(* ===== verification/OrderProgress.v ===== *)
(** * Order: participants' actions and timers

    progress.go, disposition.go, deliverytimers.go, expirytimers.go and
    lifecycletimers.go: pickup, receipt, the final item location, the delivery
    timeout and the expiry, and the scanner that drives the two timers. *)
From stdpp Require Import prelude gmap strings list.
From Stdlib Require Import ZArith.
From S2P Require Import Prelude.
From S2P Require Import GoLib.
From S2P Require Import GoText.
From S2P Require Import OrderTypes.
From S2P Require Import OrderPolicy.
From S2P Require Import OrderDB.
From S2P Require Import OrderStore.
From S2P Require Import OrderReads.

Local Open Scope Z_scope.
Local Open Scope foc_scope.

Section progress.
  Context `{UUID}.

Definition user_actor (c : Caller) : Actor := {| a_Kind := User; a_ID := cl_ID c |}.
Definition system_actor : Actor := {| a_Kind := System; a_ID := EmptyString |}.
Definition micros (t : Time) : Time := time_truncate t Microsecond.
Definition next_revision (o : Order) : Order := o <| o_Revision := add64 (o_Revision o) 1 |>.

(** ** Pickup and receipt (progress.go) *)

Definition advance_build (c : Caller) (action : Action) (stamp : Order → Time → Order)
    (current : Order) (_ : list Offer) : TX (Order * option Change) :=
  env ← ask;
  let now := micros (now_ env) in
  _ ← ensure_tx (visibleTo current c now) ErrNotFound;
  '(next, repeat) ← lift (Transition current action (user_actor c));
  if repeat : bool then mret (current, None)
  else
    let after := stamp (next_revision (current <| o_Status := next |>) <| o_UpdatedAt := now |>) now in
    change ← lift (NewChange (Some current) after (user_actor c) action None (newID env));
    mret (after, Some change).

Definition advance (c : Caller) (id : string) (action : Action) (stamp : Order → Time → Order)
    : TX Order :=
  _ ← ensure_tx (nonempty (cl_ID c)) ErrForbidden;
  _ ← lift (parseID id);
  Mutate Apply id (advance_build c action stamp).

Definition ConfirmPickup (c : Caller) (id : string) : TX Order :=
  advance c id Pickup (λ o now, o <| o_PickedUpAt := Some now |>).

(** Progress.ConfirmReceipt. *)
Definition ConfirmReceipt_ (c : Caller) (id : string) : TX Order :=
  advance c id ConfirmReceipt (λ o now, o <| o_CompletedAt := Some now |>).

(** ** Final item location (disposition.go) *)

Definition location_details (location : string) : json :=
  JObject [("item_location", JString location)].

Definition location_build (c : Caller) (location : string) (current : Order) (_ : list Offer)
    : TX (Order * option Change) :=
  _ ← ensure_tx (HasParticipant current (cl_ID c)) ErrNotFound;
  _ ← ensure_tx (IsAssignedTo current (cl_ID c)) ErrForbidden;
  _ ← ensure_tx (is_some (o_PickedUpAt current)
                 && (same (o_Status current) Cancelled || same (o_Status current) Failed)) ErrPrecondition;
  if decide (o_ItemLocation current = Some location) then mret (current, None)
  else
    env ← ask;
    let after := next_revision (current <| o_ItemLocation := Some location |>
                                        <| o_UpdatedAt := micros (now_ env) |>) in
    change ← lift (NewChange (Some current) after (user_actor c) RecordItemLocation
                     (Some (location_details location)) (newID env));
    mret (after, Some change).

Definition location_ok (location : string) : bool :=
  ValidString location && (1 <=? RuneCountInString location) && (RuneCountInString location <=? 500).

(** Disposition.RecordItemLocation. *)
Definition RecordItemLocation_ (c : Caller) (orderID location : string) : TX Order :=
  _ ← ensure_tx (nonempty (cl_ID c)) ErrForbidden;
  id ← lift (parseID orderID);
  let location := TrimSpace location in
  _ ← ensure_tx (location_ok location) ErrInvalid;
  Mutate Apply id (location_build c location).

(** ** Timers (deliverytimers.go, expirytimers.go) *)

(** lockedLifecycleTime; [testNow] overrides the server's clock in tests. *)
Definition lockedLifecycleTime (testNow : option Time) : TX Time :=
  match testNow with
  | Some t => mret (micros t)
  | None => now ← ProofServerTime; mret (micros now)
  end.

Definition deliveryTimeoutDeadline (o : Order) : result Error Time :=
  match o_PickedUpAt o, o_CourierID o with
  | Some picked_up, Some _ =>
      if (o_DeliveryDuration o <=? 0) || (Z.quot max_int64 2 <? o_DeliveryDuration o)
      then Err ErrPrecondition
      else Ok (picked_up + mul64 2 (o_DeliveryDuration o))
  | _, _ => Err ErrPrecondition
  end.

Definition deadline_details (deadline : Time) : result Error json :=
  text ← from_option_ok (format_time deadline) ErrMarshal;
  mret (JObject [("deadline", JString text)]).

(** The order as a timer closes it. *)
Definition closed (before : Order) (next : Status) (now : Time) (reason : string) : Order :=
  next_revision (before <| o_Status := next |> <| o_UpdatedAt := now |>
    <| o_ClosedAt := Some now |> <| o_CloseReason := Some reason |>).

Definition timeout_build (testNow : option Time) (id : string) (before : Order) (_ : list Offer)
    : TX (unit * option Change) :=
  if negb (same (o_Status before) Delivering) then mret (tt, None)
  else
    deadline ← lift (deliveryTimeoutDeadline before);
    now ← lockedLifecycleTime testNow;
    if Before now deadline then mret (tt, None)
    else
      pending ← tx_HasPendingDelivery id;
      if pending : bool then mret (tt, None)
      else
        '(next, _) ← lift (Transition before Timeout system_actor);
        details ← lift (deadline_details deadline);
        env ← ask;
        change ← lift (NewChange (Some before) (closed before next now "delivery_timed_out")
                         system_actor Timeout (Some details) (newID env));
        mret (tt, Some change).

(** DeliveryTimers.Timeout; an order that is gone is no failure. *)
Definition not_found_ok (out : result Error unit * ODB) : result Error unit * ODB :=
  match out with
  | (Err ErrNotFound, d) => (Ok tt, d)
  | _ => out
  end.

Definition Timeout_ (testNow : option Time) (env : Env) (fl : Faults) (id : string) (d : ODB)
    : result Error unit * ODB :=
  not_found_ok (within_tx env fl (Mutate Apply id (timeout_build testNow id)) d).

(** Open and accepting offers are void once the order closes. *)
Definition void_offer (now : Time) (f : Offer) : OfferChange :=
  {| oc_Offer := f <| f_Status := OfferVoid |> <| f_UpdatedAt := now |>;
     oc_ExpectedStatus := f_Status f |}.
Definition closable (f : Offer) : bool := same (f_Status f) OfferOpen || same (f_Status f) OfferAccepting.
Definition void_offers (now : Time) (offers : list Offer) : list OfferChange :=
  void_offer now <$> filter (λ f, closable f = true) offers.

Definition expire_build (testNow : option Time) (before : Order) (offers : list Offer)
    : TX (unit * option Change) :=
  if negb (same (o_Status before) AwaitingCourier) then mret (tt, None)
  else
    now ← lockedLifecycleTime testNow;
    if After (o_ExpiresAt before) now then mret (tt, None)
    else
      '(next, _) ← lift (Transition before Expire system_actor);
      details ← lift (deadline_details (o_ExpiresAt before));
      env ← ask;
      change ← lift (NewChange (Some before) (closed before next now "request_expired")
                       system_actor Expire (Some details) (newID env));
      mret (tt, Some (change <| c_Offers := void_offers now offers |>)).

(** ExpiryTimers.Expire. *)
Definition Expire_ (testNow : option Time) (env : Env) (fl : Faults) (id : string) (d : ODB)
    : result Error unit * ODB :=
  not_found_ok (within_tx env fl (Mutate Apply id (expire_build testNow)) d).

(** ** The scanner (lifecycletimers.go)

    One scan of the candidates after the cursor. [attempt] tells whether the
    attempt on an order succeeded; the workers' attempts are independent, and
    the clock readings of a scan are one reading. *)
Definition lifecycleTimerBatchSize : Z := 50.

Record lifecycleTimerRetry := {
  nextAttempt : Time;
  delay : Duration;
  seen : bool;
}.

Record lifecycleTimerScanner := {
  after : string;
  retries : gmap string lifecycleTimerRetry;
}.

(** Marks the retry as seen, and tells whether its delay is still running. *)
Definition deferred (now : Time) (rs : gmap string lifecycleTimerRetry) (id : string) : bool :=
  match rs !! id with Some r => After (nextAttempt r) now | None => false end.

Definition mark_seen (r : lifecycleTimerRetry) (b : bool) : lifecycleTimerRetry :=
  {| nextAttempt := nextAttempt r; delay := delay r; seen := b |}.

Definition next_delay (d : Duration) : Duration := Z.min (30 * Second) (Z.max Second (mul64 2 d)).

(** What the result of an attempt leaves in the retries. *)
Definition settle_retry (now : Time) (attempt : string → bool)
    (rs : gmap string lifecycleTimerRetry) (id : string) : gmap string lifecycleTimerRetry :=
  if attempt id then delete id rs
  else
    let d := next_delay (match rs !! id with Some r => delay r | None => 0 end) in
    <[id := {| nextAttempt := now + d; delay := d; seen := true |}]> rs.

Definition ScanOnce (now : Time) (discover : string → Z → result Error (list string))
    (attempt : string → bool) (s : lifecycleTimerScanner)
    : result Error unit * lifecycleTimerScanner :=
  match discover (after s) lifecycleTimerBatchSize with
  | Err e => (Err e, s)
  | Ok ids =>
      let seen_ := foldl (λ rs id, alter (λ r, mark_seen r true) id rs) (retries s) ids in
      let attempted := filter (λ id, deferred now (retries s) id = false) ids in
      let rs := foldl (settle_retry now attempt) seen_ attempted in
      (Ok tt,
       if Z.of_nat (length ids) =? lifecycleTimerBatchSize then
         {| after := match last ids with Some id => id | None => after s end; retries := rs |}
       else
         {| after := uuid_nil;
            retries := (λ r, mark_seen r false) <$> filter (λ kv, seen kv.2 = true) rs |})
  end.

End progress.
┄┄┄┄┄┄┄┄┄┄
Task goal
Using only the listing above, restate exactly the lines from the line containing "not_found_ok (within_tx env fl (Mutate Apply id (expire_build" through the line containing "(** Marks the", both included.

Answer to this task
  not_found_ok (within_tx env fl (Mutate Apply id (expire_build testNow)) d).

(** ** The scanner (lifecycletimers.go)

    One scan of the candidates after the cursor. [attempt] tells whether the
    attempt on an order succeeded; the workers' attempts are independent, and
    the clock readings of a scan are one reading. *)
Definition lifecycleTimerBatchSize : Z := 50.

Record lifecycleTimerRetry := {
  nextAttempt : Time;
  delay : Duration;
  seen : bool;
}.

Record lifecycleTimerScanner := {
  after : string;
  retries : gmap string lifecycleTimerRetry;
}.

(** Marks the retry as seen, and tells whether its delay is still running. *)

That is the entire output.